Disseminação da doença

A sobrevivência da bactéria parece estar associada a cancros ativos remanescentes nos ramos podados ou partes vegetais deixadas no pomar. Gavinhas aderidas ao aramado podem também contribuir como nichos de preservação do inóculo da bactéria. O solo, de maneira diferente, parece não estar diretamente vinculado à sobrevivência do patógeno.

Sob condições climáticas favoráveis, constituídas por chuvas intermitentes e elevada umidade relativa do ar, massas de células da bactéria (exsudatos) são formadas sobre as lesões nas folhas e nos cancros existentes nos órgãos lenhosos que, sob o impacto de gotas de chuva, resultam na formação de partículas aerossóis, as quais transportadas pelas correntes aéreas promovem a disseminação da doença à distância.

Dados obtidos na Índia demonstraram que níveis de incidência da doença e perdas na produção não foram significativos quando, após as podas, prevaleciam condições secas. Em contrapartida, períodos chuvosos prolongados favoreceram o desenvolvimento dessa doença, cuja incidência atingiu cerca de 78%.

Acredita-se, assim, que a estação quente-chuvosa ocorrida em fins de 1997 e início de 1998, associada à poda efetuada na mesma época, tenha precipitado e acelerado a epidemia da doença nos parreirais do Vale do São Francisco.

Medidas de controle

Não se conhecem medidas eficazes para o controle da doença. Dessa forma, todos os cuidados devem ser tomados visando a proteção de áreas de cultivo de videiras ainda não atingidas pelo cancro bacteriano. Sendo assim, o viticultor deve começar por certificar-se sobre a procedência das mudas, verificando as condições sanitárias do local de sua produção e as medidas preventivas de controle adotadas pelo viveirista.

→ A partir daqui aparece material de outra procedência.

(* ===== verification/TxGossip.v ===== *)
(** * Transaction gossip (p2p/txgossip.go)

    A transaction arrives as bytes from a peer or from RPC.  [Accept] is the
    one gate to the mempool: stateless checks, then the head state, then the
    pool's own rules.  [onTx] decides which refusals count against the peer. *)
From stdpp Require Import base numbers list gmap.
From Stdlib Require Import ZArith Lia Strings.Byte.
From Stdlib Require Strings.String.
Import Strings.String.StringSyntax.
From S2P Require Import Prelude Common Types VmBase Precompiles Vm State Transition Json JsonCodec Store Schema Mempool.
From S2P Require Import Blockchain Scorer P2p.
#[local] Open Scope Z_scope.
#[local] Open Scope list_scope.
#[local] Open Scope act_scope.

Definition maxTxMessage : Z := Z.shiftl 128 10.

(** The wire format. *)
Definition txMessageC : codec (option Transaction) := structC None
  (fun m => [(str "tx", enc (ptrC txC) m)])
  (fun ms cur => field (ptrC txC) (str "tx") ms cur ≫= fun tx => Some tx).

Inductive txCounter : Type := T_Received | T_Duplicate | T_Accepted | T_Rejected | T_Dropped.

Record TxStats : Type := mkTxStats {
  ts_Received : Z; ts_Duplicate : Z; ts_Accepted : Z; ts_Rejected : Z; ts_Dropped : Z;
}.

Record TxGossip : Type := mkTxGossip { t_limiter : txRateLimiter; t_Stats : TxStats }.

Definition newTxGossip : TxGossip := mkTxGossip (newTxRateLimiter f_zero f_zero) (mkTxStats 0 0 0 0 0).

Definition tx_bump (c : txCounter) (s : TxStats) : TxStats :=
  match c with
  | T_Received => mkTxStats (ts_Received s + 1) (ts_Duplicate s) (ts_Accepted s) (ts_Rejected s) (ts_Dropped s)
  | T_Duplicate => mkTxStats (ts_Received s) (ts_Duplicate s + 1) (ts_Accepted s) (ts_Rejected s) (ts_Dropped s)
  | T_Accepted => mkTxStats (ts_Received s) (ts_Duplicate s) (ts_Accepted s + 1) (ts_Rejected s) (ts_Dropped s)
  | T_Rejected => mkTxStats (ts_Received s) (ts_Duplicate s) (ts_Accepted s) (ts_Rejected s + 1) (ts_Dropped s)
  | T_Dropped => mkTxStats (ts_Received s) (ts_Duplicate s) (ts_Accepted s) (ts_Rejected s) (ts_Dropped s + 1)
  end.

Definition isTransientReject (e : error) : bool :=
  match e with
  | ErrPoolFull | ErrNonceUsed | ErrNonceStale | ErrCannotPay | ErrUnderpriced => true
  | _ => false
  end.

Section TxGossip.
Context `{Crypto} `{Bn256} {D : Type} `{KV D} (env : Env D).

Abbreviation tact A := (act D TxGossip A).

Definition tbump (c : txCounter) : tact unit := on_own (fun t => (mkTxGossip (t_limiter t) (tx_bump c (t_Stats t)), tt)).

Definition tpenalize (from : PeerID) : tact unit :=
  let@ _ := tbump T_Rejected in
  score env from.

(** [limiter.allow(from)] *)
Definition tallow (from : PeerID) : tact bool := fun n =>
  let k := tick n in
  let (r, ok) := allow (t_limiter (own n)) from (clock env k) (walkBuckets env k) in
  (mkNode (mkTxGossip r (t_Stats (own n))) (shared n) (1 + k)%nat (events n), Returns ok).

Definition Accept (tx : option Transaction) : tact unit :=
  match tx with
  | None => act_fail ErrBadTxEncoding
  | Some tx =>
      let@ known := look env (fun s => Ok (Mempool_Get (pool s) (tx_Hash tx))) in
      match known with
      | Some _ => act_fail ErrAlreadyKnown
      | None =>
          let@ _ := look env (fun s => SanityCheck tx (chainID (chain s))) in
          let@ st := look env (fun s => StateSnapshot (chain s)) in
          let@ _ := act_res (CheckState st tx) in
          poolAdd env tx
      end
  end.

Definition onTx (from : PeerID) (data : list byte) : tact unit :=
  let@ banned := isBanned env from in
  if banned then tbump T_Dropped
  else
    let@ ok := tallow from in
    if negb ok then tbump T_Dropped
    else
      let@ _ := tbump T_Received in
      if maxTxMessage <? len data then
        let@ _ := tpenalize from in
        act_fail ErrTxMessageTooLarge
      else
        match decodeJSON txMessageC data with
        | Ok (Some tx) =>
            let@ r := attempt (Accept (Some tx)) in
            match r with
            | inr _ => tbump T_Accepted
            | inl ErrAlreadyKnown => tbump T_Duplicate
            | inl e =>
                if isTransientReject e then let@ _ := tbump T_Dropped in act_fail e
                else let@ _ := tpenalize from in act_fail e
            end
        | _ =>
            let@ _ := tpenalize from in
            act_fail ErrBadTxEncoding
        end.

(** A transaction of our own, published after it was pooled. *)
Definition Broadcast (tx : Transaction) : tact unit :=
  ask (fun k => match publish env k (encodeJSON txMessageC (Some tx)) with
                | Ok _ => Returns tt
                | Err e => Raises e
                | Panic => Panics
                end).

Definition TxSnapshot (t : TxGossip) : TxStats := t_Stats t.

End TxGossip.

Os viveiros devem estar implantados em locais distantes de parreirais afetados pela doença, devendo, ainda, ficar protegidos por “quebra-ventos”. As mudas deverão ter seu desenvolvimento acompanhado por meio de exames periódicos de sanidade, descartando-se imediatamente aquelas com quaisquer sintomas.

De fundamental importância é a desinfestação química de ferramentas e utensílios durante operações de poda e raleio, bem como a conscientização dos trabalhadores sobre a necessidade de higienização antes de seu ingresso nas áreas de cultivo.

Em parreirais formados, os viticultores devem programar-se para que, dentro do possível, as podas sejam realizadas em períodos de menor precipitação pluviométrica.

Os restos vegetais podados devem ser logo recolhidos e destruídos pelo fogo ou enterrio. Nas lavouras muito atacadas pela doença recomenda-se a poda drástica, permanecendo somente as pernadas principais.

O controle químico preventivo vem sendo tentado com pulverizações de produtos à base de cobre, de modo a promover uma boa cobertura da superfície das plantas. Entretanto, não existem dados de pesquisa de campo sobre a eficiência desse método de controle. É oportuno lembrar que a eficácia do controle tem relação direta com o nível técnico da aplicação. Por isso, cuidados devem ser tomados para garantir o direcionamento dos jatos durante a pulverização, de maneira que toda a folha seja protegida.

Uma outra prática cultural indispensável ao controle seria o uso de “cercas vivas”. Até o momento parece não existir consenso a respeito do assunto porém espécies como Grevilha, capim Cameron, Sansão do Campo e/ou Casuarina poderiam ser, ainda assim, empregadas na proteção de parreirais, de forma a reduzir a disseminação da doença.